**INSTRUCTIONS TO FOLLOW:**
The line with "Proof. intros Hf.", the line with "calls of [m];", and all lines between them in the material below: return these exactly, and no others.

☆ ☆ ☆ ☆

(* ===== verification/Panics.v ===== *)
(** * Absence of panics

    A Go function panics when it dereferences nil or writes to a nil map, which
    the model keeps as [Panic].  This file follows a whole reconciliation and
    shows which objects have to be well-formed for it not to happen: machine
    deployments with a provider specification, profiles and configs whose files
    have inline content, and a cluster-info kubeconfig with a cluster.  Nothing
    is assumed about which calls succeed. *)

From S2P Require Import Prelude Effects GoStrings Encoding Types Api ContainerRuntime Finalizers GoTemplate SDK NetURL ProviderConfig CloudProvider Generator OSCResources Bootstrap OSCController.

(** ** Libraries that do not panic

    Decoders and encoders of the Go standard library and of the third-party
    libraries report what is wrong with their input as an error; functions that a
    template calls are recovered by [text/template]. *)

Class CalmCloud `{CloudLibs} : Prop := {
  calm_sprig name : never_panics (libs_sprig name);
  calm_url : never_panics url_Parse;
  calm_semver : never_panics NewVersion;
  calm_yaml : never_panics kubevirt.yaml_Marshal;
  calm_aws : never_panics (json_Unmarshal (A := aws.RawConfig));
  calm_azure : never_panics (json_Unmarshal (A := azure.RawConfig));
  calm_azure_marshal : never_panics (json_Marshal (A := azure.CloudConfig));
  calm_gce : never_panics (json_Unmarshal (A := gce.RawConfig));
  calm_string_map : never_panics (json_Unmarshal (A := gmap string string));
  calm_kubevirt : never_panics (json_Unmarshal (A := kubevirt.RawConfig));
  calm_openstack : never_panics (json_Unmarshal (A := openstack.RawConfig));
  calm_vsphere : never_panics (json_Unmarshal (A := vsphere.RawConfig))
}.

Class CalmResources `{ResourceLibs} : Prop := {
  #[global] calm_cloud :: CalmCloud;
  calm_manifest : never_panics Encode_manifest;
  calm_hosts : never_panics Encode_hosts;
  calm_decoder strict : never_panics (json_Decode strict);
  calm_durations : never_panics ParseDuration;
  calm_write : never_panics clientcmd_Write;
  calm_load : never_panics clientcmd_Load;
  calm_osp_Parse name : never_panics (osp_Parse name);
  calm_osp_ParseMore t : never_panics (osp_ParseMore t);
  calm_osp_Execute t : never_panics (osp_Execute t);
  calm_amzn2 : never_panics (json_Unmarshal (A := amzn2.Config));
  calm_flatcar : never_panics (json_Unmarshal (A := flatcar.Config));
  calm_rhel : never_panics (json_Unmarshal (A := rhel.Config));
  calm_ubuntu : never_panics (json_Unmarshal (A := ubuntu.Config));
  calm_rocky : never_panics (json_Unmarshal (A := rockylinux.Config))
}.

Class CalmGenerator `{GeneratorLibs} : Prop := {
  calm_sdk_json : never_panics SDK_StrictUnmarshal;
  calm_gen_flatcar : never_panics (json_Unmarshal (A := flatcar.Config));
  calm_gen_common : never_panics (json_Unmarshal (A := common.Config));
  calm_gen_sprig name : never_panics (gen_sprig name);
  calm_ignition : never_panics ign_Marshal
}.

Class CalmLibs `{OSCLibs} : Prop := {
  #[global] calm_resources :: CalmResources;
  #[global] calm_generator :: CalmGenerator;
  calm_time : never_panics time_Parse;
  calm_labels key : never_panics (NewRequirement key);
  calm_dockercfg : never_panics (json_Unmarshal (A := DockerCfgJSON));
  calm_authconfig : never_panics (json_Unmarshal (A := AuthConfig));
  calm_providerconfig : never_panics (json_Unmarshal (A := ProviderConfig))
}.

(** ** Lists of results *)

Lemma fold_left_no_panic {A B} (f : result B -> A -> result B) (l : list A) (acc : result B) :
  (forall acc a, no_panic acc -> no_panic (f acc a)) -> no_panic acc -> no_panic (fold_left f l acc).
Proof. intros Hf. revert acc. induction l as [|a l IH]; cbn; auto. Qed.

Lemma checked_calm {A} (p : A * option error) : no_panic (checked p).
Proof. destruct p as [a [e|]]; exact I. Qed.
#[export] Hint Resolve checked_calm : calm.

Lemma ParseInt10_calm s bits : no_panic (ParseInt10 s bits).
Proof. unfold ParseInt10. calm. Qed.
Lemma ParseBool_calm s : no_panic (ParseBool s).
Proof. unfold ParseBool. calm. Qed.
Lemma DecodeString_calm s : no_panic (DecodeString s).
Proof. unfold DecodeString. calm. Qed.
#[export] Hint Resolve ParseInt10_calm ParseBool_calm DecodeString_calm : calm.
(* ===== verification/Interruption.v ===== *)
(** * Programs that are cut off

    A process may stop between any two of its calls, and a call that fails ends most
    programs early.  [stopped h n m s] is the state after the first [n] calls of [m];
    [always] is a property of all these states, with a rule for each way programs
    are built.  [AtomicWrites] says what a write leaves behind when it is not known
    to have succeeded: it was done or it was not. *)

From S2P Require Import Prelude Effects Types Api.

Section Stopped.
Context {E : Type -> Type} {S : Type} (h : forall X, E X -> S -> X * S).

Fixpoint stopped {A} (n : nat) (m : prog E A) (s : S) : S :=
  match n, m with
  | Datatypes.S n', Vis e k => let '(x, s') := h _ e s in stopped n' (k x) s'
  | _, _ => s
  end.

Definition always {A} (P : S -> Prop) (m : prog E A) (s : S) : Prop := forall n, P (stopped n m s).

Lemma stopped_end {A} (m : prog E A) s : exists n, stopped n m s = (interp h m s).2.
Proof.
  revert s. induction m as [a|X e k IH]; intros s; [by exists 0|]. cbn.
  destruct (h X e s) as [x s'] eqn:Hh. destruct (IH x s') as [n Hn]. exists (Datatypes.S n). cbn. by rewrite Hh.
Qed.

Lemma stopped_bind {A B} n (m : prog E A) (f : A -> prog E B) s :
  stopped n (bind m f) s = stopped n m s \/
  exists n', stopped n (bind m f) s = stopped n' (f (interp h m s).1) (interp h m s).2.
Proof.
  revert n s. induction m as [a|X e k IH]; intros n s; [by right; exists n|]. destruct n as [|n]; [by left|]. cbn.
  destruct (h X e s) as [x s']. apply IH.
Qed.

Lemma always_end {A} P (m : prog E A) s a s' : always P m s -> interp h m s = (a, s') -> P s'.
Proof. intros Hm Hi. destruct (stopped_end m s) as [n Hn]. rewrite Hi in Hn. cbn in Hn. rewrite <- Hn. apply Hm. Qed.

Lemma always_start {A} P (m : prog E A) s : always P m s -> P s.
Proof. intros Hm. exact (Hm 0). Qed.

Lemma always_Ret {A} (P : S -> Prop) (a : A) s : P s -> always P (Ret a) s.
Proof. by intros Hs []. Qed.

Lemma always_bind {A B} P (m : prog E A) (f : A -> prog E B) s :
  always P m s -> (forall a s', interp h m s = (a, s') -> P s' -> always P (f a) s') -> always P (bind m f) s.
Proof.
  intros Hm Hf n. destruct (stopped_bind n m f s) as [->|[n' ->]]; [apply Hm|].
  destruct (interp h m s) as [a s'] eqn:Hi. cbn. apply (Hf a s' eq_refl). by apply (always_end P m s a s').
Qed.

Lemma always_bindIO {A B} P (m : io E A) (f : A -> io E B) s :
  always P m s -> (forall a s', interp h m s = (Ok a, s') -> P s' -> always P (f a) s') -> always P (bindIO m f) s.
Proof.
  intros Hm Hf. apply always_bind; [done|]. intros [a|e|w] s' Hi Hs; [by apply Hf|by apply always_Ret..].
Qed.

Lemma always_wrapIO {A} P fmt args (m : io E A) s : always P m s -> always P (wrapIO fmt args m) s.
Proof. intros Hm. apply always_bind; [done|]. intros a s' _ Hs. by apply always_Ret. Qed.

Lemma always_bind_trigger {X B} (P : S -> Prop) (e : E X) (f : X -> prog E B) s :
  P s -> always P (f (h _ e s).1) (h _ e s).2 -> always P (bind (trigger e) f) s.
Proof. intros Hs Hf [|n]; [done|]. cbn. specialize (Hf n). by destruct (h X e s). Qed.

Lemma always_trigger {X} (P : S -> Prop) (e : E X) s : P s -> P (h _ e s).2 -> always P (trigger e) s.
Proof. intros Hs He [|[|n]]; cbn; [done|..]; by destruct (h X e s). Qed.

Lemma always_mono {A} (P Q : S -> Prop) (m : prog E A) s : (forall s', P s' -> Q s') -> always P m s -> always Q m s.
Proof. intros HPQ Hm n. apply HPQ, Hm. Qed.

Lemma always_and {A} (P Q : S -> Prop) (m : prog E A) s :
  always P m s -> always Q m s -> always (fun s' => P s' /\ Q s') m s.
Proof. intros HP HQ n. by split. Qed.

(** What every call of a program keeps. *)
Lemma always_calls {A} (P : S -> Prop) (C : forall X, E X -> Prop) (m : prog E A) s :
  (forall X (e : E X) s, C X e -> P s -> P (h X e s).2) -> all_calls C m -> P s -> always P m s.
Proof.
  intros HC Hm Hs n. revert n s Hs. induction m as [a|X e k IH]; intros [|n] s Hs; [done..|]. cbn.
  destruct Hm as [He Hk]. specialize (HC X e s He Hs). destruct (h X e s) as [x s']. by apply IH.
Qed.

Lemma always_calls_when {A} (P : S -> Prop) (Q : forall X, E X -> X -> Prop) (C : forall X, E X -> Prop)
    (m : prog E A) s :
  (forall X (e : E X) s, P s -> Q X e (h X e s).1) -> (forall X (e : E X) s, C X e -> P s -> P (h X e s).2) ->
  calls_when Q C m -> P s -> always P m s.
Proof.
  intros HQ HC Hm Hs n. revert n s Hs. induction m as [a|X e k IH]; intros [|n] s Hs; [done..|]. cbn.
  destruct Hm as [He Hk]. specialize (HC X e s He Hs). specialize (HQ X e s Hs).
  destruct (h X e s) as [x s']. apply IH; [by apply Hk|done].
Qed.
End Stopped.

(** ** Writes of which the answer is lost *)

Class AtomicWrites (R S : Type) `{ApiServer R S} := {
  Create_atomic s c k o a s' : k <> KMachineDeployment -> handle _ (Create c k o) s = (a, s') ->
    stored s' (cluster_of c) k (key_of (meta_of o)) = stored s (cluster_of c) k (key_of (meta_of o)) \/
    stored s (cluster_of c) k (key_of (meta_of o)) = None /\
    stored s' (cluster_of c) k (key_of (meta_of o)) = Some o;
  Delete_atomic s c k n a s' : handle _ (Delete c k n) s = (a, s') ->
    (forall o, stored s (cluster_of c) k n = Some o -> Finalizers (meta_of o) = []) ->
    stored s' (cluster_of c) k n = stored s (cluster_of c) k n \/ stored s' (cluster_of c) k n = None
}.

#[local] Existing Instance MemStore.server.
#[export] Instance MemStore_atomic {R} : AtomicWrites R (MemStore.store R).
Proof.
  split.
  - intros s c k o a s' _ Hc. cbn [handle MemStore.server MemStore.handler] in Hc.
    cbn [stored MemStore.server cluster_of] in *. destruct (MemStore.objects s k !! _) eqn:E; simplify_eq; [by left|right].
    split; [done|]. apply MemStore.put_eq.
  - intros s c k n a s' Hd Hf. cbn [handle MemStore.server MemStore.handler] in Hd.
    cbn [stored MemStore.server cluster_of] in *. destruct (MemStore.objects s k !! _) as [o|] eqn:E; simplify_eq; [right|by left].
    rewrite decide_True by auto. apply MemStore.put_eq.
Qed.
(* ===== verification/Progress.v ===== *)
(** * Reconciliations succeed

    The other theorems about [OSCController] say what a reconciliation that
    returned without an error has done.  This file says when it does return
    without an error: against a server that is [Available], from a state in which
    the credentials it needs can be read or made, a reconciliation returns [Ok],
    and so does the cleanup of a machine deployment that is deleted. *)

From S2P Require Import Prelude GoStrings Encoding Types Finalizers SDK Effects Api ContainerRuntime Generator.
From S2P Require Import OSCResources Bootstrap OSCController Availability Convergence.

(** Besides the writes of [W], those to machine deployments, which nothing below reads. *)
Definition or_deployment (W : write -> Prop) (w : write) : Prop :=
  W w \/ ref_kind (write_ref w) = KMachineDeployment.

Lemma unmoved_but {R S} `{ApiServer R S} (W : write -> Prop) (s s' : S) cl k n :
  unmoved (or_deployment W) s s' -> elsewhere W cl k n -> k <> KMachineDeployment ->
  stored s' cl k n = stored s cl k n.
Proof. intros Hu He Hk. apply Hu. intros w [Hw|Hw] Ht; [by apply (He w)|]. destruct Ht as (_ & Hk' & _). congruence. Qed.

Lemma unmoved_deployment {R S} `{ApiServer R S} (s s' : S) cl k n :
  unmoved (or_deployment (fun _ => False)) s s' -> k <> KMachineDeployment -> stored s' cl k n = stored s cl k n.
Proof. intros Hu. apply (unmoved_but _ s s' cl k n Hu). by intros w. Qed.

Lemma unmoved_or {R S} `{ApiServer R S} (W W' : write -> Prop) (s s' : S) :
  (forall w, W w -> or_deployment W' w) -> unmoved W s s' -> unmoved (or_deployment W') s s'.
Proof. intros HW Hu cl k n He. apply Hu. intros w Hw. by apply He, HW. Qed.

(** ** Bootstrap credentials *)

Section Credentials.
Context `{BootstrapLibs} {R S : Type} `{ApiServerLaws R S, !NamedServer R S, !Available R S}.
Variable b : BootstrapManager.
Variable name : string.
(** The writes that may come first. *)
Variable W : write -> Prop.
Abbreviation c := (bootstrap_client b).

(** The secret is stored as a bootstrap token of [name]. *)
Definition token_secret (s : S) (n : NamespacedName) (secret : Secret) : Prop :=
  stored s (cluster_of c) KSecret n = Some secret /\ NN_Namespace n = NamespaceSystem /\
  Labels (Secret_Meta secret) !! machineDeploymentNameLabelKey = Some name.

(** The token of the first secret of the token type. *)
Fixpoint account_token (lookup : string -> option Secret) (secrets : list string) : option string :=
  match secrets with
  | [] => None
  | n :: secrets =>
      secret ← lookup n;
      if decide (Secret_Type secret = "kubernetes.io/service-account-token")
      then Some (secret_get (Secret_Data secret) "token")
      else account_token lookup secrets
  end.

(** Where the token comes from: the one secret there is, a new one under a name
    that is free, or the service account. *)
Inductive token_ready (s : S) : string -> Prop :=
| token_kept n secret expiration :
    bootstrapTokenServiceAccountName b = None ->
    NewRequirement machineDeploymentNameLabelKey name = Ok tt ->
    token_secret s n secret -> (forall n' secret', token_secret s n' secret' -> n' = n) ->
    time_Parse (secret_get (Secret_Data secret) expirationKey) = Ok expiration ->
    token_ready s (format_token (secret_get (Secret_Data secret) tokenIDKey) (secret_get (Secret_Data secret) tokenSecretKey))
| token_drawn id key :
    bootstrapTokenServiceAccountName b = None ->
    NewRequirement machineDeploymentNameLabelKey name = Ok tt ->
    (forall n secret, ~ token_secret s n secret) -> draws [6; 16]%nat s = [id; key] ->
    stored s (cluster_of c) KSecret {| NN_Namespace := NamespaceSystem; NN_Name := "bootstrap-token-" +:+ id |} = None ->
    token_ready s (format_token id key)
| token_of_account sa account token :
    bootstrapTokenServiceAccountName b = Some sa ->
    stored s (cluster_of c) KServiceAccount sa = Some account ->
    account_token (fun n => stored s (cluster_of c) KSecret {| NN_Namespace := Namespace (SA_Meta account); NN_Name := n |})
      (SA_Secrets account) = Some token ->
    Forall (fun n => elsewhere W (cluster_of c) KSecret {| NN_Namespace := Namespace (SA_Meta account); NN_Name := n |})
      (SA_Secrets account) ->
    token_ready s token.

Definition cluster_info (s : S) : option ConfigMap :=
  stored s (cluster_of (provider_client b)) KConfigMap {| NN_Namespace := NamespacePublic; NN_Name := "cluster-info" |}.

☆ ☆ ☆ ☆

**RESULT FOR THIS EXERCISE:**
Proof. intros Hf. revert acc. induction l as [|a l IH]; cbn; auto. Qed.

Lemma checked_calm {A} (p : A * option error) : no_panic (checked p).
Proof. destruct p as [a [e|]]; exact I. Qed.
#[export] Hint Resolve checked_calm : calm.

Lemma ParseInt10_calm s bits : no_panic (ParseInt10 s bits).
Proof. unfold ParseInt10. calm. Qed.
Lemma ParseBool_calm s : no_panic (ParseBool s).
Proof. unfold ParseBool. calm. Qed.
Lemma DecodeString_calm s : no_panic (DecodeString s).
Proof. unfold DecodeString. calm. Qed.
#[export] Hint Resolve ParseInt10_calm ParseBool_calm DecodeString_calm : calm.
(* ===== verification/Interruption.v ===== *)
(** * Programs that are cut off

    A process may stop between any two of its calls, and a call that fails ends most
    programs early.  [stopped h n m s] is the state after the first [n] calls of [m];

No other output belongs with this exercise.